95(5) If a public utility franchise is not renewed, a expiration of municipal corporation may, with the approval of the franchise Minister, purchase any or all of the rights under the franchise and any or all property used in connection with the franchise on terms agreed upon by the parties or, failing agreement, on terms determined by a sole arbitrator under the Arbitration Act.

When the Franchise Agreement expired November 30, 2016, Hay River and NUL could not agree on terms and they undertook arbitration.  The arbitrator issued a partial final award on February 16, 2018 (“Award”).  Dissatisfied with the result, NUL appealed.

The Franchise Agreement allowed for appeals on questions of law, mixed fact and law and fact.  Despite the availability of an appeal on a question of law, Mahar J. determined that the applicable standard of review was reasonableness. “While this does away with the need for the appealing party to establish threshold jurisdiction by way of a leave application, I can see no way in which it shifts the standard of review from reasonableness to correctness.” 

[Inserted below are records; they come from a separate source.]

Lemma write_entries l out {B} (k : list Z -> Result ExportError.t B) :
  (let? o := bounded out limit in let? o := for_each (fun offset out => bounded_extend out (xref_entry offset) limit) l o in k o) =
  let? o := bounded (out ++ flat_map xref_entry l) limit in k o.
Proof using Hlimit.
  revert out. induction l as [|offset l IH]; intros out; [cbn [flat_map]; by rewrite app_nil_r|].
  cbn [flat_map for_each]. rewrite app_assoc, <- IH, <- extend_bounded.
  destruct (bounded out limit); [|done]. cbn [rbind]. by destruct (bounded_extend _ _ limit).
Qed.

Definition body_of (objects : list (list Z)) : list Z := pdf_header ++ flat_map pdf_object (enumerate objects).
Definition offsets_of (objects : list (list Z)) : list Z := offsets_from (zlen pdf_header) (enumerate objects).

(** The file of the objects. *)
Definition pdf_text (objects : list (list Z)) : list Z :=
  let count := zlen objects + 1 in
  body_of objects ++ xref_start count ++ flat_map xref_entry (offsets_of objects) ++ trailer count (zlen (body_of objects)).

Lemma extend_over out bytes : limit < zlen out -> bounded_extend out bytes limit = Err (ExportError.OutputTooLarge limit).
Proof using Hlimit.
  intros H. rewrite bounded_extend_spec. unfold bounded. rewrite zlen_app. pose proof (zlen_nonneg bytes).
  by destruct (Z.leb_spec (zlen out + zlen bytes) limit); [lia|].
Qed.

(** The header is written without a bound, but whatever follows it is bounded. *)
Lemma finish_pdf_bounded objects :
  finish_pdf objects limit =
  let? o := bounded pdf_header limit in
  let? s := for_each (write_object limit) (enumerate objects) (o, [0]) in
  let? o := bounded_extend (fst s) (xref_start (zlen objects + 1)) limit in
  let? o := for_each (fun offset out => bounded_extend out (xref_entry offset) limit) (drop 1 (snd s)) o in
  bounded_extend o (trailer (zlen objects + 1) (zlen (fst s))) limit.
Proof using Hlimit.
  unfold finish_pdf, bounded. destruct (Z.leb_spec (zlen pdf_header) limit) as [|Hl]; cbn [rbind].
  - by destruct (for_each _ _ _) as [[out offsets]|].
  - destruct (enumerate objects) as [|[i object] l]; cbn [for_each rbind write_object].
    + by rewrite extend_over.
    + by rewrite extend_over.
Qed.

Lemma finish_pdf_spec objects : finish_pdf objects limit = bounded (pdf_text objects) limit.
Proof using Hlimit.
  rewrite finish_pdf_bounded, (write_objects _ _ [0]). cbn [fst snd app drop].
  set (body := pdf_header ++ flat_map pdf_object (enumerate objects)).
  rewrite (rbind_ext_bounded body _ (fun o => let? o := bounded_extend o (xref_start (zlen objects + 1)) limit in
    let? o := for_each (fun offset out => bounded_extend out (xref_entry offset) limit) (offsets_of objects) o in
    bounded_extend o (trailer (zlen objects + 1) (zlen body)) limit)).
  - rewrite extend_bounded, write_entries. 
    transitivity (let? o := bounded ((body ++ xref_start (zlen objects + 1)) ++ flat_map xref_entry (offsets_of objects)) limit in
      let? o := bounded_extend o (trailer (zlen objects + 1) (zlen body)) limit in Ok o).
    { destruct (bounded _ limit); [|done]. cbn [rbind]. by destruct (bounded_extend _ _ limit). }
    rewrite extend_bounded. unfold pdf_text, body_of. fold body. rewrite <- !app_assoc. by destruct (bounded _ limit).
  - done.
Qed.
End Limit.

(** ** The cross-reference table *)

Lemma zlen_dec_digits_pow k fuel n acc : 0 <= n < 10 ^ Z.of_nat k -> (0 < k)%nat -> zlen (dec_digits fuel n acc) <= Z.of_nat k + zlen acc.
Proof.
  revert k n acc. induction fuel as [|fuel IH]; intros k n acc Hn Hk; [cbn [dec_digits]; lia|].
  cbn [dec_digits]. destruct (Z.ltb_spec n 10); [rewrite zlen_cons; lia|].
  destruct k as [|k]; [lia|]. rewrite Nat2Z.inj_succ, Z.pow_succ_r in Hn by lia.
  destruct k as [|k]; [cbn in Hn; lia|]. specialize (IH (S k) (n / 10) (48 + n mod 10 :: acc)).
  rewrite zlen_cons in IH. assert (0 <= n / 10 < 10 ^ Z.of_nat (S k)) as Hd; [|specialize (IH Hd); lia].
  split; [apply Z.div_pos; lia|apply Z.div_lt_upper_bound; lia].
Qed.

Lemma zlen_show_padded k n : 0 <= n < 10 ^ Z.of_nat k -> (0 < k)%nat -> zlen (show_padded k n) = Z.of_nat k.
Proof.
  intros Hn Hk. pose proof (zlen_dec_digits_pow k 20 n [] Hn Hk) as H. unfold show_padded, show_dec. rewrite zlen_app.
  unfold zlen in *. rewrite repeat_length. cbn [length] in H. lia.
Qed.

Lemma zlen_show_padded_le k n : (k <= 20)%nat -> zlen (show_padded k n) <= 20.
Proof.
  intros Hk. pose proof (zlen_show_dec n) as H. unfold show_padded. rewrite zlen_app. unfold zlen in *.
  rewrite repeat_length. lia.
Qed.

Lemma parse_zeros max k s : 0 <= max -> parse_digits max 0 (repeat 48 k ++ s) = parse_digits max 0 s.
Proof.
  intros Hm. induction k as [|k IH]; [done|]. cbn [repeat app parse_digits is_ascii_digit].
  change (is_ascii_digit 48) with true. cbn iota. change (0 * 10 + (48 - 48)) with 0.
  rewrite checked_id by (unfold in_u; lia). exact IH.
Qed.

(** The reader of a number reads what is written. *)
Lemma parse_show_padded k n : 0 <= n <= u64_max -> parse_digits u64_max 0 (show_padded k n) = Some n.
Proof.
  intros Hn. unfold show_padded. rewrite parse_zeros by done. unfold show_dec.
  rewrite parse_dec_digits by (unfold u64_max in *; cbn; lia). done.
Qed.

(** A reader of the file, which knows where the table starts: entry [i] has ten
    digits, the offset of object [i + 1]. *)
Definition read_object (out : list Z) (xref count i : Z) : option (list Z) :=
  let start := xref + zlen (xref_start count) + 20 * i in
  digits ← get_range out start (start + 10);
  offset ← parse_digits u64_max 0 digits;
  Some (drop (Z.to_nat offset) out).

Lemma length_offsets_from o l : length (offsets_from o l) = length l.
Proof. revert o. induction l as [|a l IH]; intros o; cbn [offsets_from length]; [done|]. by rewrite IH. Qed.

Lemma offsets_from_lookup o l i :
  (i < length l)%nat -> offsets_from o l !! i = Some (o + zlen (flat_map pdf_object (take i l))).
Proof.
  revert o i. induction l as [|a l IH]; intros o i Hi; [cbn in Hi; lia|].
  destruct i as [|i]; cbn [offsets_from lookup list_lookup take flat_map length] in *; [f_equal; rewrite zlen_nil; lia|].
  change (offsets_from (o + zlen (pdf_object a)) l !! i = Some (o + zlen (pdf_object a ++ flat_map pdf_object (take i l)))).
  rewrite IH by lia. f_equal. rewrite zlen_app. lia.
Qed.

Lemma enumerate_lookup {A} (l : list A) i a : l !! i = Some a -> enumerate l !! i = Some (Z.of_nat i, a).
Proof.
  intros H. unfold enumerate. pose proof (lookup_lt_Some _ _ _ H) as Hi.
  apply lookup_zip_with_Some. exists (Z.of_nat i), a. split; [done|]. split; [|done].
  rewrite lookup_seqZ. unfold zlen. lia.
Qed.

Lemma length_enumerate {A} (l : list A) : length (enumerate l) = length l.
Proof. unfold enumerate. rewrite length_zip_with, length_seqZ. unfold zlen. lia. Qed.

(** Entries of twenty bytes. *)
Lemma flat_map_entries l :
  Forall (fun o => 0 <= o < 10 ^ 10) l -> zlen (flat_map xref_entry l) = 20 * zlen l.
Proof.
  induction 1 as [|o l Ho Hl IH]; [done|]. cbn [flat_map]. rewrite zlen_app, IH, zlen_cons.
  unfold xref_entry. rewrite !zlen_app, (zlen_show_padded 10) by (cbn; lia). 
  change (zlen (str " 00000 n ")) with 9. change (zlen newline) with 1. lia.
Qed.

Lemma flat_map_take_drop {A B} (f : A -> list B) l i a :
  l !! i = Some a -> flat_map f l = flat_map f (take i l) ++ f a ++ flat_map f (drop (S i) l).
Proof.
  intros H. rewrite <- (take_drop_middle l i a H) at 1. rewrite flat_map_app. done.
Qed.

(** What comes before object [i]. *)
Definition before (objects : list (list Z)) (i : nat) : list Z :=
  pdf_header ++ flat_map pdf_object (take i (enumerate objects)).

Lemma offsets_of_lookup objects i : (i < length objects)%nat -> offsets_of objects !! i = Some (zlen (before objects i)).
Proof.
  intros Hi. unfold offsets_of, before. rewrite offsets_from_lookup by (by rewrite length_enumerate). by rewrite zlen_app.
Qed.

Lemma body_of_split objects i object :
  objects !! i = Some object ->
  body_of objects = before objects i ++ pdf_object (Z.of_nat i, object) ++ flat_map pdf_object (drop (S i) (enumerate objects)).
Proof.
  intros H. unfold body_of, before. rewrite (flat_map_take_drop _ _ i (Z.of_nat i, object)) by (by apply enumerate_lookup).
  by rewrite <- app_assoc.
Qed.

Lemma offsets_of_bound objects : Forall (fun o => 0 <= o <= zlen (body_of objects)) (offsets_of objects).
Proof.
  apply Forall_lookup. intros i o H. pose proof (lookup_lt_Some _ _ _ H) as Hi.
  unfold offsets_of in Hi. rewrite length_offsets_from, length_enumerate in Hi.
  rewrite offsets_of_lookup in H by done. injection H as <-. split; [apply zlen_nonneg|].
  destruct (lookup_lt_is_Some_2 objects i Hi) as [object Ho]. rewrite (body_of_split _ _ _ Ho), zlen_app.
  pose proof (zlen_nonneg (pdf_object (Z.of_nat i, object) ++ flat_map pdf_object (drop (S i) (enumerate objects)))). lia.
Qed.

Lemma drop_zlen_app {A} (l k : list A) : drop (Z.to_nat (zlen l)) (l ++ k) = k.
Proof. unfold zlen. rewrite Nat2Z.id. apply drop_app_length. Qed.

(** The reader finds every object. *)
Lemma objects_located objects i object :
  zlen (body_of objects) < 10 ^ 10 -> objects !! i = Some object ->
  exists rest, read_object (pdf_text objects) (zlen (body_of objects)) (zlen objects + 1) (Z.of_nat i) =
               Some (pdf_object (Z.of_nat i, object) ++ rest).
Proof.
  intros Hb Ho. pose proof (lookup_lt_Some _ _ _ Ho) as Hi. pose proof (offsets_of_lookup objects i Hi) as El.
  pose proof (offsets_of_bound objects) as Hbound. set (o := zlen (before objects i)) in *.
  assert (0 <= o < 10 ^ 10) as Ho10.
  { pose proof (proj1 (Forall_lookup _ _) Hbound i o El). cbn beta in *. lia. }
  set (head := body_of objects ++ xref_start (zlen objects + 1) ++ flat_map xref_entry (take i (offsets_of objects))).
  assert (zlen head = zlen (body_of objects) + zlen (xref_start (zlen objects + 1)) + 20 * Z.of_nat i) as Hhead.
  { unfold head. rewrite !zlen_app, flat_map_entries.
    - unfold zlen. rewrite length_take_le by (apply lookup_lt_Some in El; lia). lia.
    - apply Forall_take. eapply list.Forall_impl; [exact Hbound|]. intros v Hv. cbn beta in Hv. lia. }
  assert (exists after, pdf_text objects = head ++ show_padded 10 o ++ after) as [after Etext].
  { unfold pdf_text, head. cbn zeta. rewrite (flat_map_take_drop xref_entry _ i o El). unfold xref_entry at 2.
    eexists (str " 00000 n " ++ newline ++ flat_map xref_entry (drop (S i) (offsets_of objects)) ++ trailer (zlen objects + 1) (zlen (body_of objects))).
    by rewrite <- !app_assoc. }
  unfold read_object. rewrite <- Hhead. rewrite (f_equal (fun t => get_range t _ _) Etext).
  replace (zlen head + 10) with (zlen head + zlen (show_padded 10 o)) by (rewrite (zlen_show_padded 10) by (cbn; lia); lia).
  rewrite get_range_app. cbn [mbind option_bind]. rewrite parse_show_padded by (unfold u64_max; lia). cbn [mbind option_bind].
  unfold pdf_text. cbn zeta. rewrite (body_of_split _ _ _ Ho). unfold o. rewrite <- !app_assoc, drop_zlen_app. by eexists.
Qed.

(** ** The estimate *)

(** What the parts take at most, beside their data. *)
Definition OBJECT_ROOM : Z := 65.
Definition PAGE_ROOM : Z := 2048.

Definition room_of (objects : list (list Z)) : Z := foldr (fun object room => zlen object + OBJECT_ROOM + room) 0 objects.

Lemma room_of_app l k : room_of (l ++ k) = room_of l + room_of k.
Proof. induction l as [|a l IH]; cbn [app room_of foldr] in *; [done|]. unfold room_of in *. lia. Qed.

Ltac sizes := rewrite ?zlen_app, ?zlen_str; cbn [String.length]; unfold newline; rewrite ?zlen_cons, ?zlen_nil.

Lemma zlen_pdf_object a : zlen (pdf_object a) <= zlen (snd a) + 35.
Proof. unfold pdf_object, object_start, object_end. sizes. pose proof (zlen_show_dec (fst a + 1)). lia. Qed.

Lemma zlen_xref_entry o : zlen (xref_entry o) <= 30.
Proof. unfold xref_entry. sizes. pose proof (zlen_show_padded_le 10 o). lia. Qed.

Lemma room_enumerated (l : list (list Z)) (k : list (Z * list Z)) o :
  map snd k = l -> zlen (flat_map pdf_object k) + zlen (flat_map xref_entry (offsets_from o k)) <= room_of l.
Proof.
  intros <-. revert o. induction k as [|a k IH]; intros o; [done|]. cbn [map flat_map offsets_from room_of foldr].
  rewrite !zlen_app. specialize (IH (o + zlen (pdf_object a))). pose proof (zlen_pdf_object a). pose proof (zlen_xref_entry o).
  unfold room_of, OBJECT_ROOM in *. lia.
Qed.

Mahar J.’s  and the submissions of the parties were implicit as the reasons also do not refer to or discuss the court’s or the parties’ application of NWT’s Arbitration Act, RSNWT 1988, c A-5 or cases such as Sattva Capital Corp. v. Creston Moly Corp., [2014] 2 SCR 633, 2014 SCC 53 or Teal Cedar Products Ltd. v. British Columbia, [2017] 1 SCR 688, 2017 SCC 32. The reasons (i) provide no authority to support setting aside a standard of correctness for an appeal on a question of law and (ii) omit to qualify the grounds of appeal as questions of law, questions of mixed fact and law or questions of fact. 

Whether Mahar J. applied the appropriate standard of review did not, in the result, affect the outcome as Mahar J. stated seven (7) times, at paras 12, 14, 18, 20, 22, 25 and 26, that the arbitrator’s analyses were correct.  Even if the issues raised questions of law, Mahar J. expressly stated that the arbitrator’s analyses on the issues were both reasonable and correct.

[12] On this issue, the decision by the Arbitrator to determine a value for the franchise assets that was fair to both parties, was not only reasonable and absent legal error, it was entirely correct.

[14] The Arbitrator did not fail to consider the rights of the buyer, mischaracterize the sale or improperly apply a valuation methodology.  On this issue the decision is both reasonable and correct.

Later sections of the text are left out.